(Data entries)
Lemma matchLoop_S fuel ic r p inp i :
  matchLoop (S fuel) ic r p inp i =
  match searchFrom ic r p inp i with
  | None => []
  | Some (s, from, y) =>
      matchedText s from y ::
      (if endIndex y =? s then
         match rest y with
         | [] => []
         | ch :: tl => matchLoop fuel ic r (Some ch) tl (S (endIndex y))
         end
       else matchLoop fuel ic r (prev y) (rest y) (endIndex y))
  end.
Proof. reflexivity. Qed.

(** The rounds of the [exec] loop and of [match] are within their fuel. *)
Lemma execLoop_fuel ic r : forall fuel p inp i,
  length inp < fuel ->
  execLoop (S fuel) ic r p inp i = execLoop fuel ic r p inp i.
Proof.
  induction fuel as [|fuel IH]; intros p inp i Hlt; [lia|].
  rewrite (execLoop_S (S fuel)), (execLoop_S fuel).
  destruct (searchFrom ic r p inp i) as [[[s from] y]|] eqn:E; [|reflexivity].
  apply searchFrom_ahead in E as (H1 & H2 & H3).
  destruct (endIndex y =? s) eqn:Eq; [reflexivity|].
  apply Nat.eqb_neq in Eq. rewrite IH by lia. reflexivity.
Qed.

Lemma matchLoop_fuel ic r : forall fuel p inp i,
  length inp < fuel ->
  matchLoop (S fuel) ic r p inp i = matchLoop fuel ic r p inp i.
Proof.
  induction fuel as [|fuel IH]; intros p inp i Hlt; [lia|].
  rewrite (matchLoop_S (S fuel)), (matchLoop_S fuel).
  destruct (searchFrom ic r p inp i) as [[[s from] y]|] eqn:E; [|reflexivity].
  apply searchFrom_ahead in E as (H1 & H2 & H3). f_equal.
  destruct (endIndex y =? s) eqn:Eq.
  - destruct (rest y) as [|ch tl] eqn:Er; [reflexivity|].
    simpl in H3. rewrite IH by lia. reflexivity.
  - apply Nat.eqb_neq in Eq. rewrite IH by lia. reflexivity.
Qed.


(** ** The analysis of a file *)

Lemma patternIssues_total p filePath quiet lines i :
  consuming (source (Pattern.pattern p)) = true ->
  exists bs, patternIssues p filePath quiet lines i = Some bs.
Proof.
  intros Hc. unfold patternIssues. destruct (skipPattern p filePath); [eauto|].
  destruct (execAll_total (Pattern.pattern p) (line_at lines i) Hc) as [ms Hms].
  rewrite Hms. eauto.
Qed.

(** What an issue pushed by the pattern loop looks like. *)
Lemma patternIssues_inv p filePath quiet lines i bs b :
  patternIssues p filePath quiet lines i = Some bs -> In b bs ->
  skipPattern p filePath = false /\
  exists ms m, execAll (Pattern.pattern p) (line_at lines i) = Some ms /\ In m ms /\
               skipMatch p filePath quiet lines i m = false /\
               b = issueOf p filePath (i + 1) m.
Proof.
  unfold patternIssues. destruct (skipPattern p filePath) eqn:Es.
  - intros H; inversion H; subst bs. intros [].
  - destruct (execAll _ _) as [ms|] eqn:Em; [|discriminate].
    intros H; inversion H; subst bs; clear H. intros Hb.
    apply in_map_iff in Hb as (m & Hm & Hin). apply filter_In in Hin as [Hin Hk].
    split; [reflexivity|]. exists ms, m. repeat split; auto.
    now apply negb_true_iff in Hk.
Qed.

Task objective: Working from the entries above, find every line in which the word "subst" occurs and copy it.

Your response:
  - intros H; inversion H; subst bs. intros [].
    intros H; inversion H; subst bs; clear H. intros Hb.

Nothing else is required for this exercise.